Fit frogs have fast changing genomes

Dendrobates leucomelas, a poisonous frog from Venezuelan Guiana. Photo courtesy of Cesar Barrio-Amoros (

Frog fitness tests reveals whose genomes change faster.

A new study of poison frogs from Central and South America has found that fitter frogs have faster changing genomes. The study published in Molecular Biology and Evolution could help explain the varying rates of genome changes between.

Previous studies have tried to explain these different rates through body size, generation time, fecundity and lifespan. However, these tests based their measurements of metabolism on animals at rest, rather than during normal physical activity, according to lead author Juan C. Santos from the National Evolutionary Synthesis Center in the US.

“Animals rarely just sit there,” Santos said. “If you go to the wild, you’ll see animals hunting, reproducing, and running to avoid being eaten.”

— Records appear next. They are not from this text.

Record truthful : Prop := mkTruthful {
  tn_logs n l : l ∈ chain_logs n -> true_log n l;
  tn_ident n : 0 <= n -> blNumber (ident n) = n;
  tn_GetLogs s e address topics l : cl_GetLogs s e address topics = inl l -> l = range_logs (args_of address topics) s e;
  tn_ByHash n address topics l :
    0 <= n -> cl_GetLogsByBlockHash (blHash (ident n)) address topics = inl l -> l = asked_logs (args_of address topics) n;
  tn_Ex s e address topics resp :
    cl_GetLogsEx s e address topics = inl resp -> ex_answer strip_log (range_logs (args_of address topics) s) s e resp;
  tn_header n h : cl_GetHeader n = inl h -> ehNumber h = n /\ ehHash h = blHash (ident n) /\ ehParent h = blParentHash (ident n)
}.

(** A header with the identity of the block. *)
Definition is_block (n : Z) (h : EvmHeader) : Prop := ehNumber h = n /\ ehHash h = blHash (ident n) /\ ehParent h = blParentHash (ident n).

(** ** What a log query gives *)

Context (maxAddressLen maxTopicLen : Z).

Definition req_args (req : LogRequirement) : EthGetLogsArgs :=
  args_of (bounded maxAddressLen (lfAddress (lrFilter req))) (map (bounded maxTopicLen) (lfTopics (lrFilter req))).

(** The logs that reach the fetcher of the requirement: those the node is asked for and the
    filter accepts. *)
Definition taken (req : LogRequirement) (l : Log) : Prop := Checker (req_args req) l = true /\ BuildChecker (lrFilter req) l = inl true.
#[export] Instance taken_dec req l : Decision (taken req l).
Proof. unfold taken. apply and_dec; [apply _|]. apply (ok_true_dec (BuildChecker (lrFilter req))). Defined.

(** The entry of a block: its logs that are taken, and no identity but its own. *)
Record log_entry (req : LogRequirement) (n : Z) (d : BlockMainData) : Prop := mkLogEntry {
  le_logs : bmLogs d = filter (taken req) (chain_logs n);
  le_traces : bmTraces d = [];
  le_intervals : bmIntervals d = [];
  le_exact : bmExact d = false;
  le_header h : bmHeader d = Some h -> is_block n h
}.

Lemma any_checker_one f l : any_checker [f] l = BuildChecker f l.
Proof. cbn. destruct (BuildChecker f l) as [[]|]; done. Qed.

Lemma BuildChecker_same f l l' : lTopics l = lTopics l' -> lAddress l = lAddress l' -> BuildChecker f l = BuildChecker f l'.
Proof. intros E1 E2. unfold BuildChecker. by rewrite E1, E2. Qed.

(** Filtering the logs of the node gives those taken. *)
Lemma taken_filter req (l : list Log) : filter (ok_true (any_checker [lrFilter req])) (filter (fun l => Checker (req_args req) l = true) l) = filter (taken req) l.
Proof.
  rewrite list_filter_filter. apply list_filter_iff. intros x. unfold taken, ok_true. rewrite any_checker_one. tauto.
Qed.

Lemma FilterLogs_range req s e l :
  FilterLogs (range_logs (req_args req) s e) [lrFilter req] = inl l -> l = concat (map (fun n => filter (taken req) (chain_logs n)) (seqZ s (e - s + 1))).
Proof.
  intros E. unfold FilterLogs in E. apply FilterArrWithErr_spec in E as [-> _]. unfold range_logs. induction (seqZ s (e - s + 1)) as [|n ns IH]; [done|].
  cbn [map concat]. rewrite filter_app, IH. f_equal. apply taken_filter.
Qed.
Lemma get_transactions_spec req m :
  get_transactions threshold n hash all req = inl m ->
  (AllTransactions req = false -> forall h, h ∈ SpecialTransactions req -> is_Some (m !! h)) /\
  (AllTransactions req = true -> exists txs, rpc_getBlockByNumber n = inl (Some (hash, txs)) /\ m = keep_map txHash None txs /\
     forall expected, all = Some expected -> checkBlockTxsMatch expected (map txHash txs) = inl ()).
Proof.
  unfold get_transactions. destruct (AllTransactions req).
  - intros (txs & ? & ? & ? & _)%fetchFullBlockTxs_spec. split; [done|]. intros _. by exists txs.
  - intros E. split; [|done]. intros _ h Hh. destruct (threshold <=? _).
    + apply fetchFullBlockTxs_spec in E as (txs & _ & _ & _ & Hall). by apply (Hall (SpecialTransactions req)).
    + apply each_hash_spec in E as [H1 _]; [|done]. by apply H1.
Qed.

Lemma fetchFullBlockReceipts_spec keep m :
  fetchFullBlockReceipts unsupported n hash all keep = inl m ->
  (forall h r, m !! h = Some r -> rcBlockHash r = hash) /\ (forall ks h, keep = Some ks -> h ∈ ks -> is_Some (m !! h)).
Proof.
  unfold fetchFullBlockReceipts. destruct (GetBlockReceipts unsupported n) as [rs|]; cbn [ebind]; [|done]. destruct (forallb _ rs) eqn:Ef; cbn [negb]; [|done].
  destruct (match all with Some expected => checkBlockTxsMatch expected (map rcTxHash rs) | None => inl () end) as [[]|] eqn:Em; cbn [ebind]; [|done].
  destruct (all_found keep (keep_map rcTxHash keep rs)) as [[]|] eqn:Ea; cbn [ebind]; [|done]. intros [= <-]. split.
  - intros h r [Hr _]%keep_map_Some. rewrite forallb_forall in Ef. specialize (Ef r ltac:(by apply list_elem_of_In)). by apply hash_fits_spec in Ef.
  - intros ks h -> Hh. by apply (all_found_spec _ ks).
Qed.

Lemma get_receipts_spec req m :
  get_receipts threshold unsupported n hash all req = inl m ->
  (AllTransactionReceipts req = false -> forall h, h ∈ SpecialTransactionReceipts req -> is_Some (m !! h)) /\ (forall h r, m !! h = Some r -> rcBlockHash r = hash).
Proof.
  unfold get_receipts. destruct (AllTransactionReceipts req).
  - intros [H1 _]%fetchFullBlockReceipts_spec. done.
  - destruct (_ && _).
    + intros [H1 H2]%fetchFullBlockReceipts_spec. split; [|done]. intros _ h Hh. by apply (H2 (SpecialTransactionReceipts req)).
    + intros [H1 H2]%each_hash_spec; [|done]. split; [by intros _|done].
Qed.

Lemma drop_logs_lookup req m h : drop_logs req m !! h = (fun r => if AllTransactionReceiptLogs req || bool_decide (h ∈ SpecialTransactionReceiptLogs req) then r else mkReceipt (rcTxHash r) (rcBlockHash r) [] (rcText r)) <$> m !! h.
Proof.
  unfold drop_logs. destruct (AllTransactionReceiptLogs req); cbn [orb]; [by destruct (m !! h)|]. rewrite map_lookup_imap. by destruct (m !! h).
Qed.
End GetBlock.

(** ** Merged requirements *)

(** The hash is asked for, one way or the other. *)
Definition asks (all : bool) (special : list string) (h : string) : Prop := all = true \/ h ∈ special.

Lemma Extend_Merge_asks r a h :
  (asks (AllTransactions (Extend_Merge r a)) (SpecialTransactions (Extend_Merge r a)) h <-> asks (AllTransactions r) (SpecialTransactions r) h \/ asks (AllTransactions a) (SpecialTransactions a) h) /\
  (asks (AllTransactionReceipts (Extend_Merge r a)) (SpecialTransactionReceipts (Extend_Merge r a)) h <-> asks (AllTransactionReceipts r) (SpecialTransactionReceipts r) h \/ asks (AllTransactionReceipts a) (SpecialTransactionReceipts a) h) /\
  (asks (AllTransactionReceiptLogs (Extend_Merge r a)) (SpecialTransactionReceiptLogs (Extend_Merge r a)) h <-> asks (AllTransactionReceiptLogs r) (SpecialTransactionReceiptLogs r) h \/ asks (AllTransactionReceiptLogs a) (SpecialTransactionReceiptLogs a) h).
Proof.
  assert (Hone : forall (b c : bool) (l k : list string), asks (b || c) (if b || c then [] else distinct (l ++ k)) h <-> asks b l h \/ asks c k h).
  { intros b c l k. unfold asks, distinct. destruct b, c; cbn; rewrite ?elem_of_elements, ?elem_of_list_to_set, ?elem_of_app, ?elem_of_nil; naive_solver. }
  split_and!; apply Hone.
Qed.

To test his theory, Santos and his colleagues collected 500 poison frogs from Panama, Ecuador, Colombia and Venezuela, and gave them a fitness test. The subjects ran in a rotating plastic tube, which resembled an exercise wheel used by mice, and their oxygen uptake was measured after four minutes.

The fitter frogs could run longer before they got tired and had aerobic capacities five times higher than the most sluggish species. “Physically fit species are more efficient at extracting oxygen from each breath and delivering it to working muscles,” Santos said.

He then used DNA sequences from fifteen frog genes reconstruct the poison frog family tree and estimate the rate at which each species’ genome changed. A clear pattern emerged as he tested the changes- fitter frogs tended to have faster changing genomes.

Santos also tested other factors, such as body size, but fitness was the only one that correlated with genomic changes. However, the reason behind these changes is still a mystery.

One theory is that harmful free radicals, which are produced as a by-product of exercise, could cause wear and tear on DNA. This could eventually lead to genetic changes that can be passed on to the next generation, if the DNA of egg or sperm cells are affected.

But don’t change your exercise routine just yet, as the results don’t debunk the benefits of regular physical exercise. “What applies to cold-blooded animals such as poison frogs doesn’t necessarily apply to warm-blooded animals such as humans,” Santos said.